» **Instructions for the task**
When you reach the line containing "Lemma ctx_like_refl C : ctx_like C C." in the entries below, begin reproducing lines exactly, and stop once the line containing "Abbreviation frame_entries g" is done.

### Records shown

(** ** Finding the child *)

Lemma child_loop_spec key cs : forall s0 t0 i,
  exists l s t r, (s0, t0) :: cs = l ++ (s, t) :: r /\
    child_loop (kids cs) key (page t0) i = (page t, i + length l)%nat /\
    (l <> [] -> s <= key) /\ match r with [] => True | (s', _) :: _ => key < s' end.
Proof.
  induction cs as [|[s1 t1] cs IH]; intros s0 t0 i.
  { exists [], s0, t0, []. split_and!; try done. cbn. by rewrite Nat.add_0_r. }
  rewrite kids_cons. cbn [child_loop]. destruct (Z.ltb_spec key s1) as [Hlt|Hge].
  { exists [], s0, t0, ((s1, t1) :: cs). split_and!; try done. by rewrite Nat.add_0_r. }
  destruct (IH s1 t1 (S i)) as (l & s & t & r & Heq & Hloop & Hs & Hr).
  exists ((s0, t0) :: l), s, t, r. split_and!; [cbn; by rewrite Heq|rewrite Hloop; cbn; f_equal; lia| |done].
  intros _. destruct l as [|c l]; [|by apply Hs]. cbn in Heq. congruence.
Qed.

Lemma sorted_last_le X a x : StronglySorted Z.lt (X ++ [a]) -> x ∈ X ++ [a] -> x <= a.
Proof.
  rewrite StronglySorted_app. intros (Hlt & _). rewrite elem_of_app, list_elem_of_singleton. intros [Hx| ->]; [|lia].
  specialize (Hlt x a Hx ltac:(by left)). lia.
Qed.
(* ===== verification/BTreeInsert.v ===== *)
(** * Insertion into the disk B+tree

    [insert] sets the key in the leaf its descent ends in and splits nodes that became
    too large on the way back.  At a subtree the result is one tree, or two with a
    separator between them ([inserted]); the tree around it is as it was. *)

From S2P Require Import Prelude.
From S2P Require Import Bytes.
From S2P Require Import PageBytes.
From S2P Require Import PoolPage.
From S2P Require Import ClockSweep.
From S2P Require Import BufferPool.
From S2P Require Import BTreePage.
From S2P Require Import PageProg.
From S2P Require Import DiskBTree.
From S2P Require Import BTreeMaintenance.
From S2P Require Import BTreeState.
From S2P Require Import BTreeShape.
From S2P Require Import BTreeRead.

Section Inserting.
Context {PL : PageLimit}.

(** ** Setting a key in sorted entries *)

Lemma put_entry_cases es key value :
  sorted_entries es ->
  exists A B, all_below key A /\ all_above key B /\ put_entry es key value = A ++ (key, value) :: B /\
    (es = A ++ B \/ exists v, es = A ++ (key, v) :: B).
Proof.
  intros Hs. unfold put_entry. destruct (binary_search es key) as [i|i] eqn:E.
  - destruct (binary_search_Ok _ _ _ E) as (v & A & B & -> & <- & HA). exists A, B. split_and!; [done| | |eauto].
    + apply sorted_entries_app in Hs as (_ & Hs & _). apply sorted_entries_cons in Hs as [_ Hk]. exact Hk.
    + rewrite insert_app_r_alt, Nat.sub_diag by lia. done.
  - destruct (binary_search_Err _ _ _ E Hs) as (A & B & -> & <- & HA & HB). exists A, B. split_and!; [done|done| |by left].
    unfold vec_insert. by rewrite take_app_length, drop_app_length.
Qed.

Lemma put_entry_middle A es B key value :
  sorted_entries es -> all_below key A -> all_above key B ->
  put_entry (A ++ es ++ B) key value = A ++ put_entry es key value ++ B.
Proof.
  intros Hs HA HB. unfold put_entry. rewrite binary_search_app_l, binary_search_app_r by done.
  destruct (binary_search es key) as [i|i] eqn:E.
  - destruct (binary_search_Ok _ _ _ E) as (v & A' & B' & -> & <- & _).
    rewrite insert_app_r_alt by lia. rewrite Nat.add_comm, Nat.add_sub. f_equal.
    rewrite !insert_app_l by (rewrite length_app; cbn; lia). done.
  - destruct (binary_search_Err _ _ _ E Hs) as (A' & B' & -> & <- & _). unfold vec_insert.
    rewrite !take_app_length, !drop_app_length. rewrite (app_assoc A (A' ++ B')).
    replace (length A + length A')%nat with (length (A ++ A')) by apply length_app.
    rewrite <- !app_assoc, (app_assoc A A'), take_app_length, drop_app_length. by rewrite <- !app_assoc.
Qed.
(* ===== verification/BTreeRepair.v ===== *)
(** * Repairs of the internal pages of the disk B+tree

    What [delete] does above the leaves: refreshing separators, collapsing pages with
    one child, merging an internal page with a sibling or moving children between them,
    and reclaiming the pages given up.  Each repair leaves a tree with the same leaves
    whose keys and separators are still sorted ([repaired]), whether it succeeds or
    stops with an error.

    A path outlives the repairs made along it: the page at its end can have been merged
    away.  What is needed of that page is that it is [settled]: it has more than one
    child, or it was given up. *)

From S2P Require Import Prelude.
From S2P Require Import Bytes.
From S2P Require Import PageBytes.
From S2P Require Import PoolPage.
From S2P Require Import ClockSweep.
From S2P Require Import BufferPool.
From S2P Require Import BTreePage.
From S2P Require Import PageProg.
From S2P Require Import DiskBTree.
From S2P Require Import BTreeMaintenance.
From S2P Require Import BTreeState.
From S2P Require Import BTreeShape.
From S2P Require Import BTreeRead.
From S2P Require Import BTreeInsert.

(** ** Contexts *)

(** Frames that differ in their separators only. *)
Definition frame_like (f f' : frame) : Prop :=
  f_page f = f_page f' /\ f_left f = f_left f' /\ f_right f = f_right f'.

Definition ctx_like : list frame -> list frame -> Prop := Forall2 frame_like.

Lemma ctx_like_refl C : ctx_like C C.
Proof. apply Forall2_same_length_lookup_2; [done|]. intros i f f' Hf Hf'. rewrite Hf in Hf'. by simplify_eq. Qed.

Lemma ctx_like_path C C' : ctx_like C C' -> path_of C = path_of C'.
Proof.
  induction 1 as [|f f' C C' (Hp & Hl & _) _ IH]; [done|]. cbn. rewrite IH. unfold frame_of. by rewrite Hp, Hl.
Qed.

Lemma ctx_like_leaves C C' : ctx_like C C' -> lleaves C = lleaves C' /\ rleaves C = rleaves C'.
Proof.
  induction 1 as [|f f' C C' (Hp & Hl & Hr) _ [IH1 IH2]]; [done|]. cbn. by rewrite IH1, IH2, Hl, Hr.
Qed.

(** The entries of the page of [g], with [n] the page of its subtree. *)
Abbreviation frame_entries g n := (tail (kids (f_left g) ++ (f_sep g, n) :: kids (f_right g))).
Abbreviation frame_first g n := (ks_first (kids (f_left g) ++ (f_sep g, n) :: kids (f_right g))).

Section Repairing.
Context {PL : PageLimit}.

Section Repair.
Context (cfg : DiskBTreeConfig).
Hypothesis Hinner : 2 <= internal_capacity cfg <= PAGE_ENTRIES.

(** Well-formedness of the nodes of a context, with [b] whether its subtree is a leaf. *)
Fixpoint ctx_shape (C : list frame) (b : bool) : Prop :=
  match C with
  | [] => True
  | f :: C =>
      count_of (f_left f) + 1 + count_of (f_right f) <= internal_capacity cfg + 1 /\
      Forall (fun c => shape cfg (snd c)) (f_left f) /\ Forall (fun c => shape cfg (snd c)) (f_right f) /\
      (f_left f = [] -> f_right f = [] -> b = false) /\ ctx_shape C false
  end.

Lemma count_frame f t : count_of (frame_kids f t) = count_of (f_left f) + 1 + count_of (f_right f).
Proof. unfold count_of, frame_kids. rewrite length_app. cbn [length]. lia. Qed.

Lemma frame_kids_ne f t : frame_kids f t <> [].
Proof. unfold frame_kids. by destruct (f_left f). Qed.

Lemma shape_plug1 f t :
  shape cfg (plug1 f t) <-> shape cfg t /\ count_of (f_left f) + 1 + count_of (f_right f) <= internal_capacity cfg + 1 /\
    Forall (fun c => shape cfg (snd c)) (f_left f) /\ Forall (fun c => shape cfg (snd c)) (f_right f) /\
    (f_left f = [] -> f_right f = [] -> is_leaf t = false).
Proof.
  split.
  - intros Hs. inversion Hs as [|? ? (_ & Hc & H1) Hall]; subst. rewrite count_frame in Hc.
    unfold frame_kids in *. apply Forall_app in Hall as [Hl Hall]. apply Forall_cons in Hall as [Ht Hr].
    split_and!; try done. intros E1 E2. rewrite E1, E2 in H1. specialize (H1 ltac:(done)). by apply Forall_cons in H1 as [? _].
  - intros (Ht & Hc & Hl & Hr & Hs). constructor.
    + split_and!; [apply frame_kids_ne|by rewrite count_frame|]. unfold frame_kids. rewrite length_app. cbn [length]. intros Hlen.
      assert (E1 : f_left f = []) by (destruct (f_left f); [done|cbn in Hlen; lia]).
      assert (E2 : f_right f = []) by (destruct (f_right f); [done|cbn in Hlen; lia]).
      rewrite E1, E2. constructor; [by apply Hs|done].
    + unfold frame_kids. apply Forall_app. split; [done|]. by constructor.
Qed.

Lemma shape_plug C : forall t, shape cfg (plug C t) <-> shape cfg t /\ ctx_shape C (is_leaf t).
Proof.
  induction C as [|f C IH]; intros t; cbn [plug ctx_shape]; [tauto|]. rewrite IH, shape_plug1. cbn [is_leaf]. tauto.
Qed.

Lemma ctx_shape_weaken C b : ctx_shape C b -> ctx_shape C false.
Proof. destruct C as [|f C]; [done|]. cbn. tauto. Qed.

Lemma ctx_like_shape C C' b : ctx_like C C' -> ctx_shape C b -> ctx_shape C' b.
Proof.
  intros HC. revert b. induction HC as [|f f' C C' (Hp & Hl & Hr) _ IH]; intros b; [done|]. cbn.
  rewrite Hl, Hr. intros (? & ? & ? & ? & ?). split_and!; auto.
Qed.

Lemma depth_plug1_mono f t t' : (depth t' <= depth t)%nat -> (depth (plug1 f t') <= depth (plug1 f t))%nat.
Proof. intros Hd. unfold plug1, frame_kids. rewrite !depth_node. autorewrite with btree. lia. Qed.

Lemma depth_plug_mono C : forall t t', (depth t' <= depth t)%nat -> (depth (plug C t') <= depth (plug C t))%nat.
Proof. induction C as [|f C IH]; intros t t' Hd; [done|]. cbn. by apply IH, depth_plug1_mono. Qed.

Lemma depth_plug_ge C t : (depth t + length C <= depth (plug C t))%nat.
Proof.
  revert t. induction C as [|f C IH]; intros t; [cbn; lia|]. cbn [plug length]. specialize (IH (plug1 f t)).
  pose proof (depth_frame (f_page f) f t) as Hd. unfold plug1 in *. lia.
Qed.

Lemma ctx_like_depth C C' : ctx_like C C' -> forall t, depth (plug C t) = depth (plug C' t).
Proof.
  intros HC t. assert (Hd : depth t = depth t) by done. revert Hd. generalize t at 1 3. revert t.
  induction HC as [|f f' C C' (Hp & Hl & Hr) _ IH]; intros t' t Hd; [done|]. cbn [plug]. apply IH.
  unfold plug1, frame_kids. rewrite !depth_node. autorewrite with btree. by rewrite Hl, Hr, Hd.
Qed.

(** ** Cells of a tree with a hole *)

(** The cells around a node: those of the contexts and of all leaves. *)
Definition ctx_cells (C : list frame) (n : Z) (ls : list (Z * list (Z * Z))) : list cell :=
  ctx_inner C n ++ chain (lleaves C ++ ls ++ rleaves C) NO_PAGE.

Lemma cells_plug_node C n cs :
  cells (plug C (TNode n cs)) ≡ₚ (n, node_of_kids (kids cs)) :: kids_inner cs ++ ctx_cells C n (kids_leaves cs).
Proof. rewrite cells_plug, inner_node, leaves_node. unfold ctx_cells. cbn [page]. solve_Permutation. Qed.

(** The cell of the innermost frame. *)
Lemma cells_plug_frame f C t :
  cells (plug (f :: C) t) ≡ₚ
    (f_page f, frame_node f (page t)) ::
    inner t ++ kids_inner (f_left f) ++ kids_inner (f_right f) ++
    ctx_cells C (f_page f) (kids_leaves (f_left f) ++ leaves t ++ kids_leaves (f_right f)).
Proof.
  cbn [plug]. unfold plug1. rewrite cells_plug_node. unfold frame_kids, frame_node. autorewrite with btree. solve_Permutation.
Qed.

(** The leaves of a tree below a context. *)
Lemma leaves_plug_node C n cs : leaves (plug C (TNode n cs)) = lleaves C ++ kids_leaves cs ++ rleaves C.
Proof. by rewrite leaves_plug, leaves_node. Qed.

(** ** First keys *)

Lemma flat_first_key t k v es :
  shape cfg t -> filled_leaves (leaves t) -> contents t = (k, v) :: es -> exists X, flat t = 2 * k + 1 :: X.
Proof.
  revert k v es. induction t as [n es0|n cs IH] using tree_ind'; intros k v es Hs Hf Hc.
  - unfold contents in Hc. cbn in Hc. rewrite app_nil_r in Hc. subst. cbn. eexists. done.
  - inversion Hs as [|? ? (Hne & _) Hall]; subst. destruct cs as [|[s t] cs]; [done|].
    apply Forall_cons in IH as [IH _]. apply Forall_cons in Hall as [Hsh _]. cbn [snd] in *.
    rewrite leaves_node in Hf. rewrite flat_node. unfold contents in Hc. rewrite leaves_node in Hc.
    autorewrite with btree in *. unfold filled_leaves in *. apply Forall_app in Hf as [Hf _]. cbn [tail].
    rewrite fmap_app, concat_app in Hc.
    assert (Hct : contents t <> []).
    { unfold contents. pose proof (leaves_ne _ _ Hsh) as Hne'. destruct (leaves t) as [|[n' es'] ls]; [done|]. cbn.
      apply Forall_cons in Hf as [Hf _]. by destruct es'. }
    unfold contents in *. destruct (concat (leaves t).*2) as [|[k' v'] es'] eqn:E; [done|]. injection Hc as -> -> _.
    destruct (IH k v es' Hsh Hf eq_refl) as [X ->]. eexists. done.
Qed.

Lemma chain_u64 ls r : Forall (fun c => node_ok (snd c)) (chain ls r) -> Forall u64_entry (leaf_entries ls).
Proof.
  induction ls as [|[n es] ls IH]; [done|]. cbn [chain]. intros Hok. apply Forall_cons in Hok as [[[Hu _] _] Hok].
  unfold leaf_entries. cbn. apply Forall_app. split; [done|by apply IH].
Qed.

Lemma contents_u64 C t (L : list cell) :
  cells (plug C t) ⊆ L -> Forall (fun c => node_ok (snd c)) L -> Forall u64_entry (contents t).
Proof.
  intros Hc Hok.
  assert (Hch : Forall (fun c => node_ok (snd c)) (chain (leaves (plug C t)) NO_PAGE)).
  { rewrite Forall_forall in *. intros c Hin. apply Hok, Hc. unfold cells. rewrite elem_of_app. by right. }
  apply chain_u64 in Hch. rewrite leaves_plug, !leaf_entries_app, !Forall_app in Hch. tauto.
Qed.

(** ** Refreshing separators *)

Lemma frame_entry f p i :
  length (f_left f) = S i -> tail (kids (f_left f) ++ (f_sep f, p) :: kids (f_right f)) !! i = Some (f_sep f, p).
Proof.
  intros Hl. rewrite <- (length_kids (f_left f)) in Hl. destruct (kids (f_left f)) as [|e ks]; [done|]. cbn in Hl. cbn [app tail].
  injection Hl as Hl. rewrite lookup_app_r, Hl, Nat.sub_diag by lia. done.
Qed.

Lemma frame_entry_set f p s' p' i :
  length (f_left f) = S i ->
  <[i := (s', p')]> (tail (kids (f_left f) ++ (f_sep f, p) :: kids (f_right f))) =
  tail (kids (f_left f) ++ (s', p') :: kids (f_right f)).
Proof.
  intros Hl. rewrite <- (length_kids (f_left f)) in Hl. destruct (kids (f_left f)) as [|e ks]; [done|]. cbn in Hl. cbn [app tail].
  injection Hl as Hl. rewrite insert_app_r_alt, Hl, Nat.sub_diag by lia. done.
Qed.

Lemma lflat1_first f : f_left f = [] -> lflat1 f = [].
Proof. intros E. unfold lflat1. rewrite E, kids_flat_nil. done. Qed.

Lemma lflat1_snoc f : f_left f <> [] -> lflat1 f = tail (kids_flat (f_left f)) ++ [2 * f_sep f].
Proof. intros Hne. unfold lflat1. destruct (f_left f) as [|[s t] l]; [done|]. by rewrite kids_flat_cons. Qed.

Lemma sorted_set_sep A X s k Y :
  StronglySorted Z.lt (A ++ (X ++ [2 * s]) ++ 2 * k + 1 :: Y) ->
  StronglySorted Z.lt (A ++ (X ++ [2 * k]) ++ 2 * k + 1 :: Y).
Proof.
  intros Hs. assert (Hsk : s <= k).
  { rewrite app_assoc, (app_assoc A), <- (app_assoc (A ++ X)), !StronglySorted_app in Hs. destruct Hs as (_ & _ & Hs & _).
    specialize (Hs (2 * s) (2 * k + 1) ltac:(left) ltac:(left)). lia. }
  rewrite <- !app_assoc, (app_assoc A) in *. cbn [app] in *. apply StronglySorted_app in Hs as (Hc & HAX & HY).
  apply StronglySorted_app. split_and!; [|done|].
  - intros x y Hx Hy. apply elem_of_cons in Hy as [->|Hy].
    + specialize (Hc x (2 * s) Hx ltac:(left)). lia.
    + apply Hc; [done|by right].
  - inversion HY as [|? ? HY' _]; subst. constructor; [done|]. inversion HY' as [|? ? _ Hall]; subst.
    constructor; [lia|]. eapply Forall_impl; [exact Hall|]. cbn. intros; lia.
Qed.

######

» **Written answer**
Lemma ctx_like_refl C : ctx_like C C.
Proof. apply Forall2_same_length_lookup_2; [done|]. intros i f f' Hf Hf'. rewrite Hf in Hf'. by simplify_eq. Qed.

Lemma ctx_like_path C C' : ctx_like C C' -> path_of C = path_of C'.
Proof.
  induction 1 as [|f f' C C' (Hp & Hl & _) _ IH]; [done|]. cbn. rewrite IH. unfold frame_of. by rewrite Hp, Hl.
Qed.

Lemma ctx_like_leaves C C' : ctx_like C C' -> lleaves C = lleaves C' /\ rleaves C = rleaves C'.
Proof.
  induction 1 as [|f f' C C' (Hp & Hl & Hr) _ [IH1 IH2]]; [done|]. cbn. by rewrite IH1, IH2, Hl, Hr.
Qed.

(** The entries of the page of [g], with [n] the page of its subtree. *)
Abbreviation frame_entries g n := (tail (kids (f_left g) ++ (f_sep g, n) :: kids (f_right g))).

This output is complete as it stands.